Below are records; count the lines that contain "AssertionError" and give only the total.

# MATERIAL FOR THE TASK:
=-=-=-=-=

(** C9.  [parse_module_dependencies] with both modes requested fails on
    an assertion and leaves the world as it was: nothing was serialized
    or stored.  With at most one mode requested, the assertion on the
    modes does not fail. *)
Theorem parse_module_dependencies_exclusive :
  (forall func hint w,
      exists line,
        run (Executor.parse_module_dependencies self func hint true true) w
        = (Raised (AssertionError line), w))
  /\ (forall func user_key w,
        run (Executor.parse_module_dependencies self func (Some user_key) true true) w
        = (Raised (AssertionError 185), w))
  /\ (forall func hint from_shared_storage sync_to_shared_storage w,
        from_shared_storage && sync_to_shared_storage = false ->
        (run (Executor.parse_module_dependencies self func hint
                from_shared_storage sync_to_shared_storage) w).1
        <> Raised (AssertionError 185))
  /\ (forall func user_key from_shared_storage sync_to_shared_storage w,
        from_shared_storage && sync_to_shared_storage = false ->
        (run (Executor.parse_module_dependencies self func (Some user_key)
                from_shared_storage sync_to_shared_storage) w).1
        = Returned tt).
Proof.
  split; [|split; [|split]].
  - intros func [user_key|] w; [by exists 185%nat | by exists 184%nat].
  - intros func user_key w. reflexivity.
  - intros func [user_key|] [] [] w Hm; try discriminate Hm;
      cbn [Executor.parse_module_dependencies Executor.assert negb andb
           mbind prog_bind bind run time trigger handle serializer fmap list_fmap
           fst snd];
      discriminate.
  - intros func user_key [] [] w Hm; try discriminate Hm;
      cbn [Executor.parse_module_dependencies Executor.assert negb andb
           mbind prog_bind bind run time trigger handle serializer fmap list_fmap
           fst snd];
      reflexivity.
Qed.

Lemma forallb_false_Exists {A} (p : A -> bool) (l : list A) :
  forallb p l = false -> Exists (fun x => p x = false) l.
Proof.
  induction l as [|x l IH]; simpl; [done|].
  destruct (p x) eqn:Hx; simpl.
  - intros Hl. right. by apply IH.
  - intros _. by left.
Qed.

Lemma wait_all_completed_cases (fs : list ResponseFuture) :
  (Exists (fun f => terminal (settled f) = false) fs /\
   wait_all_completed fs = WaitForever)
  \/ (Forall (fun f => terminal (settled f) = true) fs /\
      exists f, f ∈ fs /\ settled f <> success
                /\ wait_all_completed fs
                   = WaitRaised (HandleError (callset_id f) (call_id f)))
  \/ (Forall (fun f => settled f = success) fs /\
      wait_all_completed fs = WaitDone).
Proof.
  unfold wait_all_completed.
  destruct (forallb _ fs) eqn:Hall.
  - right. rewrite forallb_forall in Hall.
    assert (Forall (fun f => terminal (settled f) = true) fs) as Hterm.
    { apply Forall_forall. intros f Hf. apply Hall. by apply list_elem_of_In. }
    destruct (List.find _ fs) as [f|] eqn:Hfind.
    + left. split; [done|]. apply find_some in Hfind as [Hin Hf].
      exists f. split; [by apply list_elem_of_In|]. split; [|done].
      intros Hs. by rewrite Hs in Hf.
    + right. split; [|done]. apply Forall_forall. intros f Hf.
      pose proof (find_none _ _ Hfind f (proj1 (list_elem_of_In _ _) Hf)) as Hn.
      simpl in Hn. by destruct (settled f).
  - left. split; [|done]. by apply forallb_false_Exists in Hall.
Qed.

=-=-=-=-=

# RESPONSE FOR THIS EXERCISE:
3